--- START ---

(** *** When the quintile computation succeeds *)

Lemma qnum_strict_mono (s : list Z) (k : Z) :
  StronglySorted Z.lt s -> (2 <= List.length s)%nat -> 0 <= k < 5 ->
  qnum s k < qnum s (k + 1).
Proof.
  intros Hs Hlen Hk.
  assert (Hne : s <> []) by (destruct s; [simpl in Hlen; lia | congruence]).
  destruct (qnum_bounds s k Hs Hne ltac:(lia)) as [Hlo Hhi].
  destruct (qnum_bounds s (k + 1) Hs Hne ltac:(lia)) as [Hlo' _].
  pose proof (qidx_lt (List.length s) (k + 1) ltac:(lia) ltac:(lia)) as Hi'.
  pose proof (qidx_mono (List.length s) k (k + 1) ltac:(lia) ltac:(lia)) as Hmono.
  destruct (Nat.eq_dec (qidx (List.length s) k) (qidx (List.length s) (k + 1)))
    as [Heq|Hneq].
  - clear Hlo Hhi Hlo'. unfold qidx in Heq, Hi'. unfold qnum.
    set (n := Z.of_nat (List.length s)) in *.
    assert (Hn : 2 <= n) by (unfold n; lia).
    assert (Hq : 0 <= (n - 1) * k / 5) by (apply Z.div_pos; nia).
    assert (Hq' : 0 <= (n - 1) * (k + 1) / 5) by (apply Z.div_pos; nia).
    assert (Eq : (n - 1) * (k + 1) / 5 = (n - 1) * k / 5) by lia.
    rewrite Eq.
    pose proof (Z.div_mod ((n - 1) * k) 5 ltac:(lia)) as D.
    pose proof (Z.div_mod ((n - 1) * (k + 1)) 5 ltac:(lia)) as D'.
    pose proof (Z.mod_pos_bound ((n - 1) * k) 5 ltac:(lia)) as R.
    pose proof (Z.mod_pos_bound ((n - 1) * (k + 1)) 5 ltac:(lia)) as R'.
    rewrite Eq in D'.
    set (i := (n - 1) * k / 5) in *.
    assert (Hr : (n - 1) * k mod 5 < (n - 1) * (k + 1) mod 5) by nia.
    assert (Hi : i + 1 <= n - 1) by nia.
    replace (Z.min (i + 1) (n - 1)) with (i + 1) by lia.
    pose proof (sorted_nth_lt s (Z.to_nat i) (Z.to_nat (i + 1)) Hs ltac:(lia)).
    nia.
  - specialize (Hhi ltac:(lia)).
    pose proof (sorted_nth_le s (S (qidx (List.length s) k))
                  (qidx (List.length s) (k + 1)) Hs ltac:(lia)).
    lia.
Qed.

--- END ---

◆ TASK DIRECTIONS:
Find "pose proof (Z.div_mod ((n - 1) * k)" in the material above; set down exactly the line holding it and every line after it, through the last, and no others.

◆ YOUR RESPONSE:
    pose proof (Z.div_mod ((n - 1) * k) 5 ltac:(lia)) as D.
    pose proof (Z.div_mod ((n - 1) * (k + 1)) 5 ltac:(lia)) as D'.
    pose proof (Z.mod_pos_bound ((n - 1) * k) 5 ltac:(lia)) as R.
    pose proof (Z.mod_pos_bound ((n - 1) * (k + 1)) 5 ltac:(lia)) as R'.
    rewrite Eq in D'.
    set (i := (n - 1) * k / 5) in *.
    assert (Hr : (n - 1) * k mod 5 < (n - 1) * (k + 1) mod 5) by nia.
    assert (Hi : i + 1 <= n - 1) by nia.
    replace (Z.min (i + 1) (n - 1)) with (i + 1) by lia.
    pose proof (sorted_nth_lt s (Z.to_nat i) (Z.to_nat (i + 1)) Hs ltac:(lia)).
    nia.
  - specialize (Hhi ltac:(lia)).
    pose proof (sorted_nth_le s (S (qidx (List.length s) k))
                  (qidx (List.length s) (k + 1)) Hs ltac:(lia)).
    lia.
Qed.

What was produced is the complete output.